To elaborate (maybe unnecessarily!
) on the same point @cderv made:
When you use dplyr “verbs” (mutate(), summarise(), etc) in a pipeline, the pipe operator (%>%) is doing the job of supplying the data argument for you (the pipe doesn’t know it’s the data argument, it just passes the previous thing in as the first argument to the next function, and these functions all have data as their first argument).
So this line:
exam.data %>%
mutate(diffs = Final-Exam2)
…means the same thing as writing:
mutate(data = exam.data, diffs = Final-Exam2)

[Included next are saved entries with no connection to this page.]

(** The winning choice exists. When there is at least one score and a choice
    for every score, some index is the lowest that achieves the maximum, and
    the script's [winningChoice] is the choice at that index; a later score
    equal to the maximum does not displace it. *)
Theorem winning_choice_defined (p : Proposal) :
  scores p <> [] ->
  (length (scores p) <= length (choices p))%nat ->
  exists (i : nat) c,
    lowest_argmax (scores p) i
    /\ choices p !! i = Some c
    /\ winningChoice p = str c.
Proof.
  intros Hne Hlen.
  destruct (Math_max_spec (scores p) Hne) as (m & E & Hin & Hall).
  destruct (indexOf_from_found (scores p) m 0) as (i & x & Hi & Hxm & Hmin & Hidx).
  { exists m. split; [done | apply Qeq_refl]. }
  destruct (lookup_lt_is_Some_2 (choices p) i) as [c Hc].
  { apply lookup_lt_Some in Hi. lia. }
  assert (lowest_argmax (scores p) i) as Hlow.
  { exists x. split; [done|]. split.
    - intros j y Hy. rewrite Hxm. apply Hall. apply list_elem_of_lookup. by exists j.
    - intros j y Hj Hy C. apply (Hmin j y Hj Hy). by rewrite C. }
  exists i, c. split; [done|]. split; [done|].
  rewrite (winningChoice_lowest_argmax p i Hlow).
  unfold element. replace (0 <=? Z.of_nat i) with true by (symmetry; apply Z.leb_le; lia).
  by rewrite Nat2Z.id, Hc.
Qed.

Lemma winning_choice_defined_witness :
  exists (i : nat) c,
    Votes.tie.(choices) !! i = Some c /\ winningChoice Votes.tie = str c.
Proof.
  destruct (winning_choice_defined Votes.tie) as (i & c & _ & Hc & Hw);
    [discriminate | cbn; lia |].
  exists i, c. split; [exact Hc | exact Hw].
Defined.

End ResolverMore.
(** * fan-cli: embedded-controller fan control (src/main.c)

    A shallow embedding of the fan controller: the EC port handshake, the
    sensor sources, the percent/raw/RPM conversions and the auto-control
    cycle, followed by the properties checked against them.

    Conventions.
    - A C [int] is a [Z]; arithmetic that can leave the 32-bit range is
      wrapped with [int32].  A [uint8_t] is a [Z] reduced by [uint8].
    - A C [double] is an IEEE-754 binary64 value, [spec_float] at precision
      53 and maximal exponent 1024, with the round-to-nearest-even
      operations of [SpecFloat].
    - Port I/O, the file system and the subprocess are effects on a
      [World]; every effect is appended to the world's [trace]. *)

From Stdlib Require Import QArith Qround.
From Stdlib Require Import ZArith Lia List Bool Ascii String DecimalString.
From Stdlib Require Import Floats.SpecFloat.
From Stdlib Require Import Permutation.
Import ListNotations.

Local Open Scope Z_scope.

(* ================================================================== *)
(** ** Machine integers *)

Module CInt.

Definition int_min : Z := - 2 ^ 31.
Definition int_max : Z := 2 ^ 31 - 1.

(** Two's-complement reduction to a signed 32-bit [int]. *)
Definition int32 (z : Z) : Z := (z + 2 ^ 31) mod 2 ^ 32 - 2 ^ 31.

(** Conversion to [uint8_t]. *)
Definition uint8 (z : Z) : Z := z mod 256.

Definition in_int (z : Z) : Prop := int_min <= z <= int_max.
Lemma every_start_adds_a_poll_witness :
  Window.isKitReady (Window.app window) = false
  /\ exists m',
       Window.run config JSON_parse_literals (repeat Window.onStarted 3) window
       = Some m'
       /\ length (Window.timers m') = 3%nat
       /\ length (Window.sent (Window.trace m')) = 3%nat.
Proof.
  split; [reflexivity|].
  destruct (WindowSpec.every_start_adds_a_poll config JSON_parse_literals 3
              window eq_refl) as (m' & Hrun & _ & T & S).
  exists m'. split; [exact Hrun|]. split; [exact T|exact S].
Defined.

(** **** Controller, continued *)

Lemma startStream_error_status_resets_witness :
  Controller.pending controller = []
  /\ 400 < Controller.status server_error
  /\ exists m',
       Controller.run config toLocaleTimeString Number_toString
         [Controller.startStream "usd-viewer" "106.1.0" "default";
          Controller.settle 0 (Controller.session_reply (Normal server_error))]
         controller = Some m'
       /\ Controller.app m' = Controller.initialState config
       /\ Controller.count Controller.is_alert (Controller.trace m') = 1%nat
       /\ Controller.count Controller.is_setupStream (Controller.trace m')
          = 0%nat.
Proof.
  assert (Hstatus : 400 < Controller.status server_error) by reflexivity.
  split; [reflexivity|]. split; [exact Hstatus|].
  destruct (ControllerSpec.startStream_error_status_resets config
              toLocaleTimeString Number_toString
                  controller "usd-viewer" "106.1.0" "default"
              server_error eq_refl Hstatus)
    as (m' & Hrun & A & _ & L & S & _).
  exists m'. split; [exact Hrun|]. split; [exact A|]. split; [exact L|exact S].
Defined.

Lemma rejected_creation_is_not_reported_witness :
  Controller.pending controller = []
  /\ exists m',
       Controller.run config toLocaleTimeString Number_toString
         [Controller.startStream "usd-viewer" "106.1.0" "default";
          Controller.settle 0 (Controller.session_reply (Throw network_error))]
         controller = Some m'
       /\ Controller.currentForm (Controller.app m') = Forms.IDLE
       /\ Controller.connectionText (Controller.app m')
          = "Attempting to create streaming session..."
       /\ Controller.count Controller.is_alert (Controller.trace m') = 0%nat.
Proof.
  split; [reflexivity|].
  destruct (ControllerSpec.rejected_creation_is_not_reported config
              toLocaleTimeString Number_toString
                  controller "usd-viewer" "106.1.0" "default"
              network_error eq_refl)
    as (m' & Hrun & A & _ & L & _).
  exists m'. split; [exact Hrun|]. rewrite A.
  split; [reflexivity|]. split; [reflexivity|exact L].
Defined.

Lemma any_other_status_is_ready_witness :
  Controller.pending controller = []
  /\ Controller.status created <= 400
  /\ Controller.status created <> 202
  /\ Controller.routes (Controller.data created)
     = [("10.0.0.7", [media_route; signaling_route])]
  /\ exists m',
       Controller.run config toLocaleTimeString Number_toString
         [Controller.startStream "usd-viewer" "106.1.0" "default";
          Controller.settle 0 (Controller.session_reply (Normal created))]
         controller = Some m'
       /\ Controller.currentForm (Controller.app m') = Forms.Stream
       /\ Controller.mediaport (Controller.app m') = 31000
       /\ Controller.count Controller.is_alert (Controller.trace m') = 0%nat.
Proof.
  assert (Hle : Controller.status created <= 400) by discriminate.
  assert (Hne : Controller.status created <> 202) by discriminate.
  split; [reflexivity|]. split; [exact Hle|]. split; [exact Hne|].
  split; [reflexivity|].
  destruct (ControllerSpec.any_other_status_is_ready config
              toLocaleTimeString Number_toString
                  controller "usd-viewer" "106.1.0" "default"
              created "10.0.0.7" [media_route; signaling_route] []
              signaling_route media_route eq_refl Hle Hne eq_refl eq_refl
              eq_refl)
    as (m' & Hrun & A & _ & L & _).
  exists m'. split; [exact Hrun|]. rewrite A.
  split; [reflexivity|]. split; [reflexivity|exact L].
Defined.

Lemma session_without_hosts_throws_witness :
  Controller.pending controller = []
  /\ Controller.status ready_without_hosts <= 400
  /\ Controller.status ready_without_hosts <> 202
  /\ Controller.routes (Controller.data ready_without_hosts) = []
  /\ exists m',
       Controller.run config toLocaleTimeString Number_toString
         [Controller.startStream "usd-viewer" "106.1.0" "default";
          Controller.settle 0
            (Controller.session_reply (Normal ready_without_hosts))]
         controller = Some m'
       /\ Controller.sessionId (Controller.app m') = "session-1"
       /\ Controller.streamStatus (Controller.app m')
          = StreamStatus.INITIALIZING
       /\ Controller.count Controller.is_uncaught (Controller.trace m')
          = 1%nat.
Proof.
  assert (Hle : Controller.status ready_without_hosts <= 400) by discriminate.
  assert (Hne : Controller.status ready_without_hosts <> 202) by discriminate.
  split; [reflexivity|]. split; [exact Hle|]. split; [exact Hne|].
  split; [reflexivity|].
  destruct (ControllerSpec.session_without_hosts_throws config
              toLocaleTimeString Number_toString
                  controller "usd-viewer" "106.1.0" "default"
              ready_without_hosts eq_refl Hle Hne eq_refl)
    as (_ & m' & Hrun & A & _ & _ & U).
  exists m'. split; [exact Hrun|]. rewrite A.
  split; [reflexivity|]. split; [reflexivity|exact U].
Defined.

Lemma polling_asking : Controller.polling "session-1" asking.
Proof. eexists. reflexivity. Defined.
(** * whisper-web: the transcription session controller and the transcript
    model, embedded from [hooks/useTranscriber.ts] and
    [components/Transcript.tsx], with the settings dialog of
    [components/AudioManager.tsx].

    The React hook is embedded as an explicit state record; every handler
    is the list of calls it makes (state setters, [alert],
    [webWorker.postMessage]) in source order, and rendering after a
    handler runs the effects whose dependencies changed.  The [Transcript]
    component is embedded the same way, its [editedChunks] object as a
    finite map. *)

From Stdlib Require Import ZArith List String Ascii Floats Lia Bool DecimalString.
From stdpp Require Import gmap strings list.

Local Open Scope string_scope.

Set Warnings "-register-all".

(** ** JavaScript values and built-ins used by the two files *)

Module JS.

(** Strings are sequences of 8-bit code units; every string literal of
    the source is ASCII. *)
Definition dquote : ascii := "034"%char.
Definition newline : ascii := "010"%char.
Definition quoted (s : string) : string :=
  String dquote (s ++ String dquote EmptyString).

(** [String.prototype.endsWith(searchString)]: the [searchLength] code
    units that end at the end of the string are compared with
    [searchString]; a receiver that is too short gives [false]. *)
Definition endsWith (s searchString : string) : bool :=
  let len := String.length s in
  let searchLength := String.length searchString in
  if (len <? searchLength)%nat then false
  else String.eqb (substring (len - searchLength) searchLength s) searchString.

(** [String.prototype.includes(searchString)] *)
Fixpoint startsWith (s searchString : string) : bool :=
  match searchString, s with
  | EmptyString, _ => true
  | String a searchString', String b s' =>
      Ascii.eqb a b && startsWith s' searchString'
  | String _ _, EmptyString => false
  end.

Fixpoint includes (s searchString : string) : bool :=
  startsWith s searchString
  || match s with
     | EmptyString => false
     | String _ rest => includes rest searchString
     end.

(** *** Numbers carried as payload

    The controller and the transcript never compute with the numbers of
    a worker message (progress, byte counts, throughput, timestamps):
    they are stored and printed.  A finite number whose
    [Number::toString] has no exponent (magnitude in [[1e-6, 1e21)], or
    zero) is determined by its shortest round-trip decimal, so it is
    represented by that decimal: [mantissa * 10 ^ (- scale)]. *)
Record number : Type := Number { mantissa : Z; scale : nat }.

Definition digit (d : Z) : ascii := ascii_of_nat (48 + Z.to_nat d).

(** exactly [k] decimal digits of [n], most significant first *)
Fixpoint fixedDigits (k : nat) (n : Z) (acc : string) : string :=
  match k with
  | O => acc
  | S k' => fixedDigits k' (n / 10) (String (digit (n mod 10)) acc)
  end.

Fixpoint dropZeros (rev_digits : list ascii) : list ascii :=
  match rev_digits with
  | c :: rest => if Ascii.eqb c "0" then dropZeros rest else rev_digits
  | [] => []
  end.

Definition stripTrailingZeros (s : string) : string :=
  string_of_list_ascii
    (rev (dropZeros (rev (list_ascii_of_string s)))).

Definition integerDigits (n : Z) : string :=
  DecimalString.NilZero.string_of_uint (N.to_uint (Z.to_N n)).

(** [Number::toString] in radix 10, for the numbers [number] holds. *)
Definition numberToString (x : number) : string :=
  let a := Z.abs (mantissa x) in
  let p := (10 ^ Z.of_nat (scale x))%Z in
  let frac := stripTrailingZeros (fixedDigits (scale x) (a mod p) "") in
  ((if (mantissa x <? 0)%Z then "-" else "")
     ++ integerDigits (a / p)
     ++ (if String.eqb frac "" then "" else "." ++ frac)).

(** *** Audio samples

    Samples are IEEE 754 numbers: arithmetic is done in binary64 (a
    JavaScript number), and a [Float32Array] element holds a binary32
    value, so that a store rounds to nearest even ([Math.fround]). *)
Definition fround (x : float) : float :=
  match Prim2SF x with
  | S754_finite s m e => SF2Prim (binary_round 24 128 s m e)
  | _ => x
  end.

(** *** JSON.stringify(value, null, 2) *)

Inductive JSON : Type :=
| JNull
| JNumber (n : number)
| JString (s : string)
| JArray (elements : list JSON)
| JObject (members : list (string * JSON)).

Definition hexDigit (n : nat) : ascii :=
  if (n <? 10)%nat then ascii_of_nat (48 + n) else ascii_of_nat (87 + n).

(** QuoteJSONString, one code unit *)
Definition quoteCodeUnit (c : ascii) : string :=
  let n := nat_of_ascii c in
  if Ascii.eqb c dquote then String "\" (String dquote "")
  else if Ascii.eqb c "\" then "\\"
  else if (n =? 8)%nat then "\b"
  else if (n =? 9)%nat then "\t"
  else if (n =? 10)%nat then "\n"
  else if (n =? 12)%nat then "\f"
  else if (n =? 13)%nat then "\r"
  else if (n <? 32)%nat
       then "\u00" ++ String (hexDigit (n / 16)) (String (hexDigit (n mod 16)) "")
  else String c "".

At the end of your code, you’re using summarise() on its own, without a data frame fed into it with a pipe, so you need to supply the data argument. You can do that like this:
summarise(data = exam.data,
min = min(diffs),
max = max(diffs),
mean = mean(diffs),
median = median(diffs),
sd = sd(diffs),
q1 = quantile(diffs, probs = 0.25),
q3 = quantile(diffs, probs = 0.75)
)
Or, for the sake of consistency, you can start another pipeline:
exam.data %>%
summarise(
min = min(diffs),
max = max(diffs),
mean = mean(diffs),
median = median(diffs),
sd = sd(diffs),
q1 = quantile(diffs, probs = 0.25),
q3 = quantile(diffs, probs = 0.75)
)
ggplot() has its own data argument, where you supplied exam.data, so that’s how it knows where to find diffs. The pipe-style way of calling that would have been:
exam.data %>% ggplot(aes(y = diffs)) + geom_boxplot()
Single-step pipelines aren’t very impressive — the benefits accrue when you start constructing pipelines with several steps chained together.